We conducted a retrospective study of oligometastatic non–small-cell lung cancer patients who underwent pretreatment fluorodeoxyglucose positron emission tomography imaging and received high-dose radiotherapy to all sites of disease. A greater metabolic tumor burden was associated with shorter overall survival not explained by the number of lesions or maximum standardized uptake value. Biomarkers might help to better select oligometastatic patients for locally ablative therapy.Background:
Emerging data support aggressive local treatment of oligometastatic non–small-cell lung cancer (NSCLC) patients. We sought to determine whether the metabolic burden of disease found by fluorodeoxyglucose positron emission tomography at the time of high-dose radiotherapy (RT) for oligometastatic NSCLC can serve as a prognostic biomarker.Materials and Methods:
We conducted a retrospective cohort study of 67 RT treatment courses in 55 patients with oligometastatic NSCLC who had undergone high-dose RT to all sites of active disease at our institution.
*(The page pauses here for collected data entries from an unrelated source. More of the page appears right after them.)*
(** * Causal-graph traversal and topology validation

    A shallow embedding of [converters/whyzen_graph_utils.py] and
    [converters/topology_validator.py], with the properties of the
    traversal engine, the topology comparator and the consistency checker.

    Node identifiers are Python [str] values.  A Python [dict] keeps its
    keys in insertion order and several functions below iterate over
    [items()], so dictionaries are ordered association lists with unique
    keys.  Python [set]s are only tested for membership and extended, so
    they are finite sets ([gset]). *)

From stdpp Require Import base option list sets gmap strings sorting.
From Stdlib Require Import ZArith Lia.

Set Warnings "-clear-no-such-hyp".

Open Scope string_scope.
Open Scope nat_scope.
Open Scope list_scope.

(** ** Ordered dictionaries *)

Module Dict.

Abbreviation t V := (list (string * V)).

(** [d.get(k)] *)
Fixpoint get {V} (k : string) (d : t V) : option V :=
  match d with
  | [] => None
  | (k', v) :: d' => if decide (k = k') then Some v else get k d'
  end.

(** [d.get(k, dflt)] *)
Definition get_or {V} (k : string) (dflt : V) (d : t V) : V :=
  default dflt (get k d).

(** [d[k] = v]: an existing key keeps its position, a new key goes last. *)
Fixpoint set {V} (k : string) (v : V) (d : t V) : t V :=
  match d with
  | [] => [(k, v)]
  | (k', v') :: d' =>
      if decide (k = k') then (k, v) :: d' else (k', v') :: set k v d'
  end.

Definition keys {V} (d : t V) : list string := d.*1.

(** The shape of every value a Python [dict] can take. *)
Definition wf {V} (d : t V) : Prop := NoDup (keys d).

End Dict.

Abbreviation EdgeMap := (Dict.t (list string)).

(** ** [whyzen_graph_utils]: the public API, on a pre-computed edge map *)

(** All functions below are called with [edges=...]; [_get_edges] then
    returns that dictionary and the model object is not consulted. *)

(** [_build_children_map] *)
Definition add_child (child_name : string)
    (children : Dict.t (list string)) (parent_name : string) :
    Dict.t (list string) :=
  match Dict.get parent_name children with
  | Some cs => Dict.set parent_name (cs ++ [child_name]) children
  | None => Dict.set parent_name [child_name] children
  end.

Definition _build_children_map (edges : EdgeMap) : Dict.t (list string) :=
  foldl (fun children '(child_name, parent_names) =>
           foldl (add_child child_name) children parent_names)
        ((fun name => (name, [])) <$> Dict.keys edges) edges.

(** [get_parents] and [get_children] *)
Definition get_parents (edges : EdgeMap) (node_name : string) : list string :=
  Dict.get_or node_name [] edges.

Definition get_children (edges : EdgeMap) (node_name : string) : list string :=
  Dict.get_or node_name [] (_build_children_map edges).

(** *** Depth-first traversal

    [get_ancestors] and [get_descendants] define the same local closure
    [traverse], over [edge_map] and over [children_map].  The closure
    updates the set [visited] and the list it appends to; the recursion
    is on the call depth (the interpreter's recursion limit is not part
    of the model). *)

Record dfs_state := DfsState {
  dfs_visited : gset string;
  dfs_found : list string
}.

Definition for_each {S A} (body : S -> A -> option S) :
    list A -> S -> option S :=
  fix go xs st :=
    match xs with
    | [] => Some st
    | x :: xs' => match body st x with
                  | Some st' => go xs' st'
                  | None => None
                  end
    end.

Fixpoint traverse (depth : nat) (adj : Dict.t (list string))
    (current : string) (st : dfs_state) : option dfs_state :=
  match depth with
  | O => None
  | S depth' =>
      for_each (fun st next =>
                  if decide (next ∈ dfs_visited st) then Some st
                  else traverse depth' adj next
                         (DfsState ({[next]} ∪ dfs_visited st)
                                   (dfs_found st ++ [next])))
               (Dict.get_or current [] adj) st
  end.

(** The call depth never exceeds the number of identifiers that occur in
    some adjacency list, plus one. *)
Definition depth_bound (adj : Dict.t (list string)) : nat :=
  S (length (mjoin adj.*2)).

Definition dfs (adj : Dict.t (list string)) (node_name : string) :
    option (list string) :=
  dfs_found <$> traverse (depth_bound adj) adj node_name (DfsState ∅ []).

Definition get_ancestors (edges : EdgeMap) (node_name : string) :
    option (list string) :=
  dfs edges node_name.

Definition get_descendants (edges : EdgeMap) (node_name : string) :
    option (list string) :=
  dfs (_build_children_map edges) node_name.

(** [is_ancestor] and [is_descendant] *)
Definition is_ancestor (edges : EdgeMap) (potential_ancestor node_name : string) :
    option bool :=
  if decide (potential_ancestor = node_name) then Some false
  else (fun ancestors => bool_decide (potential_ancestor ∈ ancestors))
         <$> get_ancestors edges node_name.
(** * Message pipeline of [app/main.py]: HTTP front door, TCP relay, ingest worker

    A shallow embedding of [app/main.py].  Python [str] values are lists of
    Unicode code points, [bytes] values are lists of [Byte.byte].  The library
    calls the program relies on ([str.strip], [bytes.decode], [parse_qs],
    [json.dumps], [json.loads]) are given executable models, one module each;
    the program's own functions ([do_GET], [do_POST], [handle_client], ...)
    keep their names and are written over explicit state: the file system,
    the TCP link and the document collection.  The limits of the interpreter
    that a request or a payload can reach (the room [json.loads] has for
    nested containers, the number of digits [int] converts) are a parameter
    of the functions that depend on them. *)

From Stdlib Require Import String Ascii.
From Stdlib Require Import List NArith ZArith Bool Lia Permutation.
From Stdlib Require Strings.Byte DecimalString.
Import ListNotations.


(* ================================================================== *)
(** ** Text: Python [str] as a list of code points *)
(* ================================================================== *)

Module Text.
Local Open Scope N_scope.

Definition pystr := list N.

(** [lit s] is the Python string literal written [s] (ASCII source text). *)
Definition lit (s : string) : pystr :=
  List.map N_of_ascii (list_ascii_of_string s).

Definition pystr_eqb (a b : pystr) : bool :=
  if list_eq_dec N.eq_dec a b then true else false.

(** [str.isspace] on one code point: the characters [str.strip] removes
    when called without argument. *)
Definition is_space (c : N) : bool :=
  ((9 <=? c) && (c <=? 13)) || ((28 <=? c) && (c <=? 32))
  || (c =? 133) || (c =? 160) || (c =? 5760)
  || ((8192 <=? c) && (c <=? 8202))
  || (c =? 8232) || (c =? 8233) || (c =? 8239) || (c =? 8287)
  || (c =? 12288).

Fixpoint lstrip (s : pystr) : pystr :=
  match s with
  | [] => []
  | c :: r => if is_space c then lstrip r else s
  end.

Definition rstrip (s : pystr) : pystr := rev (lstrip (rev s)).

(** [s.strip()] *)
Definition strip (s : pystr) : pystr := rstrip (lstrip s).

(** A high or low surrogate code point. *)
Definition is_surrogate (c : N) : bool := (55296 <=? c) && (c <=? 57343).

(** A Unicode scalar value: what decoding bytes can produce. *)
Definition is_scalar (c : N) : bool := (c <? 1114112) && negb (is_surrogate c).

Definition scalar_text (s : pystr) : Prop := Forall (fun c => is_scalar c = true) s.

Definition is_ascii (c : N) : bool := c <? 128.

Definition ascii_text (s : pystr) : Prop := Forall (fun c => is_ascii c = true) s.

End Text.
Import Text.

(* ================================================================== *)
(** ** UTF-8: [bytes.decode("utf-8", errors="replace")] and [str.encode("utf-8")] *)
(* ================================================================== *)

Module Utf8.
Local Open Scope N_scope.

Definition bytes := list Byte.byte.

(** U+FFFD, substituted for every maximal ill-formed subsequence. *)
Definition REPLACEMENT : N := 0xFFFD.

Definition bv (b : Byte.byte) : N := Byte.to_N b.

Definition in_range (lo hi n : N) : bool := (lo <=? n) && (n <=? hi).

Definition is_cont (n : N) : bool := in_range 0x80 0xBF n.

(** Range of the second byte after a three-byte lead [E0..EF]: overlong
    forms (after E0) and surrogates (after ED) are excluded. *)
Definition second3_ok (lead n : N) : bool :=
  if lead =? 0xE0 then in_range 0xA0 0xBF n
  else if lead =? 0xED then in_range 0x80 0x9F n
  else is_cont n.

(** Range of the second byte after a four-byte lead [F0..F4]. *)
Definition second4_ok (lead n : N) : bool :=
  if lead =? 0xF0 then in_range 0x90 0xBF n
  else if lead =? 0xF4 then in_range 0x80 0x8F n
  else is_cont n.

(** [bs.decode("utf-8", errors="replace")]: a lead byte followed by the
    continuation bytes it announces gives one code point; an invalid byte, or
    a sequence cut short by an invalid byte or by the end of the input,
    gives one U+FFFD and decoding resumes at the offending byte. *)
Fixpoint decode (bs : bytes) : pystr :=
  match bs with
  | [] => []
  | b0 :: r0 =>
    let n0 := bv b0 in
    if n0 <? 0x80 then n0 :: decode r0
    else if n0 <? 0xC2 then REPLACEMENT :: decode r0
    else if n0 <? 0xE0 then
      match r0 with
      | [] => [REPLACEMENT]
      | b1 :: r1 =>
        if is_cont (bv b1)
        then ((n0 - 0xC0) * 64 + (bv b1 - 0x80)) :: decode r1
        else REPLACEMENT :: decode r0
      end
    else if n0 <? 0xF0 then
      match r0 with
      | [] => [REPLACEMENT]
      | b1 :: r1 =>
        if second3_ok n0 (bv b1) then
          match r1 with
          | [] => [REPLACEMENT]
          | b2 :: r2 =>
            if is_cont (bv b2)
            then ((n0 - 0xE0) * 4096 + (bv b1 - 0x80) * 64 + (bv b2 - 0x80))
                 :: decode r2
            else REPLACEMENT :: decode r1
          end
        else REPLACEMENT :: decode r0
      end
    else if n0 <? 0xF5 then
      match r0 with
      | [] => [REPLACEMENT]
      | b1 :: r1 =>
        if second4_ok n0 (bv b1) then
          match r1 with
          | [] => [REPLACEMENT]
          | b2 :: r2 =>
            if is_cont (bv b2) then
              match r2 with
              | [] => [REPLACEMENT]
              | b3 :: r3 =>
                if is_cont (bv b3)
                then ((n0 - 0xF0) * 262144 + (bv b1 - 0x80) * 4096
                      + (bv b2 - 0x80) * 64 + (bv b3 - 0x80)) :: decode r3
                else REPLACEMENT :: decode r2
              end
            else REPLACEMENT :: decode r1
          end
        else REPLACEMENT :: decode r0
      end
    else REPLACEMENT :: decode r0
  end.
The metabolic tumor volume, total lesion glycolysis (TLG), and maximum standardized uptake value of all lesions were measured on the pretreatment fluorodeoxyglucose positron emission tomography scans. Cox regression analysis was used to assess the influence of imaging and clinical factors on overall survival (OS).Results:
On univariate analysis, a greater metabolic tumor volume and TLG were predictive of shorter OS (hazard ratio of death, 2.42 and 2.14, respectively; P = .009 and P = .004, respectively). The effects remained significant on multivariate analysis. Neither the maximum standardized uptake value nor the number of lesions was significantly associated with OS. Patients within the highest quartile of TLG values (> 86.8 units) had a shorter median OS than those within the lower 3 quartiles (12.4 vs. 30.1 months; log-rank P = .014).Conclusion:
The metabolic tumor burden was prognostic of OS and might help to better select oligometastatic NSCLC patients for locally ablative therapy.